12 無形の神様は、体がありません。体をもたなければ、霊界や地上世界を治めることはできません。神様が現れるためには、体をまとわなければならないのですが、その体をまとう代表がアダムとエバです。堕落していないアダムとエバの体をまとって現れるのです。ですから、アダムとエバは、人類の始祖であると同時に、天地を主宰する神様になるのです。実体をもった神様、すなわち永遠の無形世界の神様の形状を代わりにまとって現れた立場、父母の立場で世界を統治すべき責任がアダムとエバにあったというのです。アダムとエバを造ったのは、アダムとエバの形状を手に入れて、霊界と肉界を連合させるためです。
13 神様には体がないので、皆さんが霊界に行っても、神様を見ることはできません。神様は体をまとっていませんでした。ですから、体が必要です。体をもった万物を創造された神様は、御自身も体をまとってこそ万宇宙の主人になるのです。真の父母の体をまとうことによって、見える世界と永遠の世界の中心になり、父母になり、王になり、平和の主人公になることができます。
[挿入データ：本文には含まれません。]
Lemma raises_only_ok {A} P (a : A) : raises_only P (Ok a).
Proof. by intros e [=]. Qed.
Lemma raises_only_raise {A} (P : exn_class → Prop) c msg : P c → raises_only P (raise (A:=A) c msg).
Proof. by intros H e [= <-]. Qed.
Lemma raises_only_raise_if (P : exn_class → Prop) b c msg : P c → raises_only P (raise_if b c msg).
Proof. destruct b; [apply raises_only_raise|intros; apply raises_only_ok]. Qed.
Lemma raises_only_bind {A B} P (m : result A) (k : A → result B) :
  raises_only P m → (∀ a, raises_only P (k a)) → raises_only P (m ≫= k).
Proof. destruct m as [a|e0]; intros Hm Hk e; [apply Hk|intros [= <-]; by apply Hm]. Qed.
Lemma raises_only_for_each {A} P (f : A → result unit) xs :
  (∀ x, raises_only P (f x)) → raises_only P (for_each f xs).
Proof.
  intros H. induction xs as [|x xs IH]; cbn; [apply raises_only_ok|].
  apply raises_only_bind; auto.
Qed.
Lemma raises_only_rewrap {A} (P : exn_class → Prop) c (m : result A) :
  P c → raises_only (λ c', is_value_error c' = true) m → raises_only P (rewrap_value_error c m).
Proof.
  intros Hc Hm e. destruct m as [|e0]; cbn; [done|]. rewrite (Hm e0 eq_refl). by intros [= <-].
Qed.

#[export] Hint Resolve raises_only_ok raises_only_raise raises_only_raise_if raises_only_bind
  raises_only_for_each raises_only_rewrap : tiramisu.

Ltac bind_inv :=
  repeat match goal with
  | H : mbind _ _ = Ok _ |- _ => apply bind_ok in H as (? & ? & H)
  | H : raise_if _ _ _ = Ok _ |- _ => apply raise_if_ok in H
  | H : raise _ _ = Ok _ |- _ => discriminate H
  | H : Raise _ = Ok _ |- _ => discriminate H
  | H : mret _ = Ok _ |- _ => injection H as H
  | H : Ok _ = Ok _ |- _ => injection H as H
  | u : unit |- _ => destruct u
  end.

(** Case on the boolean test of the innermost conditional. *)
Ltac case_if :=
  match goal with
  | |- context [if ?b then _ else _] => destruct b eqn:?
  | H : context [if ?b then _ else _] |- _ => destruct b eqn:?
  end.

(** ** Facts about the list operations *)

Lemma find_index_Some {A} (p : A → bool) xs i :
  find_index p xs = Some i →
  ∃ x, xs !! i = Some x ∧ p x = true ∧ Forall (λ y, p y = false) (take i xs).
Proof.
  revert i. induction xs as [|y ys IH]; intros i; cbn; [done|].
  destruct (p y) eqn:Hy; [intros [= <-]; exists y; cbn; auto|].
  destruct (find_index p ys) as [j|]; cbn; [|done]. intros [= <-].
  destruct (IH j eq_refl) as (x & ? & ? & ?). exists x. cbn. auto using Forall_cons_2.
Qed.

Lemma find_index_None {A} (p : A → bool) xs :
  find_index p xs = None ↔ Forall (λ y, p y = false) xs.
Proof.
  induction xs as [|y ys IH]; cbn; [split; auto|].
  rewrite Forall_cons, <- IH. destruct (p y); [split; [done|intros [? _]; done]|].
  destruct (find_index p ys); cbn; split; try done; intros [_ ?]; done.
Qed.

Lemma pop_at_Permutation {A} i (xs : list A) x :
  xs !! i = Some x → xs ≡ₚ x :: pop_at i xs.
Proof.
  intros H. unfold pop_at. rewrite Permutation_middle.
  by rewrite (take_drop_middle xs i x H).
Qed.

Lemma elem_of_remove_first {A} `{EqDecision A} (x y : A) xs :
  y ∈ remove_first x xs → y ∈ xs.
Proof.
  induction xs as [|z zs IH]; cbn; [done|]. case_decide; set_solver.
Qed.

Lemma remove_first_NoDup {A} `{EqDecision A} (x : A) xs :
  NoDup xs → NoDup (remove_first x xs) ∧ x ∉ remove_first x xs.
Proof.
  induction 1 as [|z zs Hz Hnd [IH1 IH2]]; cbn; [split; [constructor|set_solver]|].
  case_decide as E; [subst; auto|]. split; [|set_solver].
  constructor; [|done]. intros ?%elem_of_remove_first. done.
Qed.

Lemma subset_of_spec {A} `{EqDecision A} (xs ys : list A) :
  subset_of xs ys = true ↔ xs ⊆ ys.
Proof.
  unfold subset_of. rewrite forallb_forall. setoid_rewrite bool_decide_eq_true.
  split; intros H x; [intros ?%list_elem_of_In; auto|intros ?%list_elem_of_In; auto].
Qed.

Lemma same_set_spec {A} `{EqDecision A} (xs ys : list A) :
  same_set xs ys = true ↔ ∀ x, x ∈ xs ↔ x ∈ ys.
Proof.
  unfold same_set. rewrite andb_true_iff, !subset_of_spec. set_solver.
Qed.

Lemma filter_nil {A} (q : A → bool) xs : (∀ x, x ∈ xs → q x = false) → List.filter q xs = [].
Proof.
  induction xs as [|x xs IH]; cbn; intros Hq; [done|]. rewrite (Hq x) by apply list_elem_of_here.
  apply IH. intros y Hy. apply Hq. by apply list_elem_of_further.
Qed.

Lemma filter_filter_bool {A} (p q : A → bool) xs :
  List.filter q (List.filter p xs) = List.filter (λ x, p x && q x) xs.
Proof. induction xs as [|x xs IH]; cbn; [done|]. destruct (p x); cbn; rewrite IH; done. Qed.

Lemma list_bind_ext_in {A B} (f g : A → list B) xs :
  (∀ x, x ∈ xs → f x = g x) → xs ≫= f = xs ≫= g.
Proof.
  induction xs as [|x xs IH]; intros E; cbn; [done|]. rewrite (E x) by apply list_elem_of_here.
  f_equal. apply IH. intros y Hy. apply E. by apply list_elem_of_further.
Qed.

Lemma last_n_length {A} n (xs : list A) : length (last_n n xs) ≤ n.
Proof. unfold last_n. rewrite length_drop. lia. Qed.

Lemma last_n_sublist {A} n (xs : list A) : last_n n xs `sublist_of` xs.
Proof. apply sublist_drop. Qed.

#[export] Hint Rewrite @succeeds_seq @succeeds_ok @succeeds_raise succeeds_raise_if @succeeds_rewrap : tiramisu.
14 神様は無形で形体が見えないので、形体をまとって現れなければならず、また、形体をもっている人間と万物を主管するためには、アダムとエバの形体をまとって現れなければなりません。そのようになれば、アダムとエバと神様が一体になるので、アダムとエバの心のようなお方になるというのです。アダムとエバの心の位置に神様が臨在して一つになったので、結局は、アダムとエバの内的な主人、内的なアダムとエバのようなお方が神様だったというのです。神様とアダムが一つになり、エバと神様が一つになってアダムとエバが夫婦になれば、結局、内外の夫婦のような立場に立つようになり、そこで愛し合って子女を生むようになれば、神様の直接的な血統に連結されるのです。それを結ぶのが愛です。神様が天地万物を、この世界を創造したのは、神様御自身が愛を感じるためです。神様御自身が愛そうとして創造したのです。
15 アダムとエバは、神様の体です。また、神様の愛の対象者です。一人では愛することができないのです。いくら絶対者でも一人ではできません。ですから、この被造世界を造ったのは、愛する対象圏を準備するためです。被造世界は愛の博物館であり庭園です。
16 無形の神様が一人でいて何をするのですか。見えない神様だけでは何も始まりません。私たち人間の父母になろうとすれば、体をもって感じることができなければなりません。このような人間と同じ体をまとうために、やむなくアダムとエバを二重的存在として造らざるを得ませんでした。
なぜ二重構造に造らざるを得なかったのでしょうか。無形の神様と同じようにするために、心と体が一生を経て、あの世に行く時までに一つになったという基準を立てなければならないからです。それができずにあの世に現れれば、その形状が神様と一つにならないのです。実体的王権をもった父母が、無形の父母である神様と一体になり、永遠の天上世界に体をまとった王権を顕現させるために、アダムとエバを二重構造で造ったというのです。また、神様が体をまとうためにアダムとエバを造ったというのです。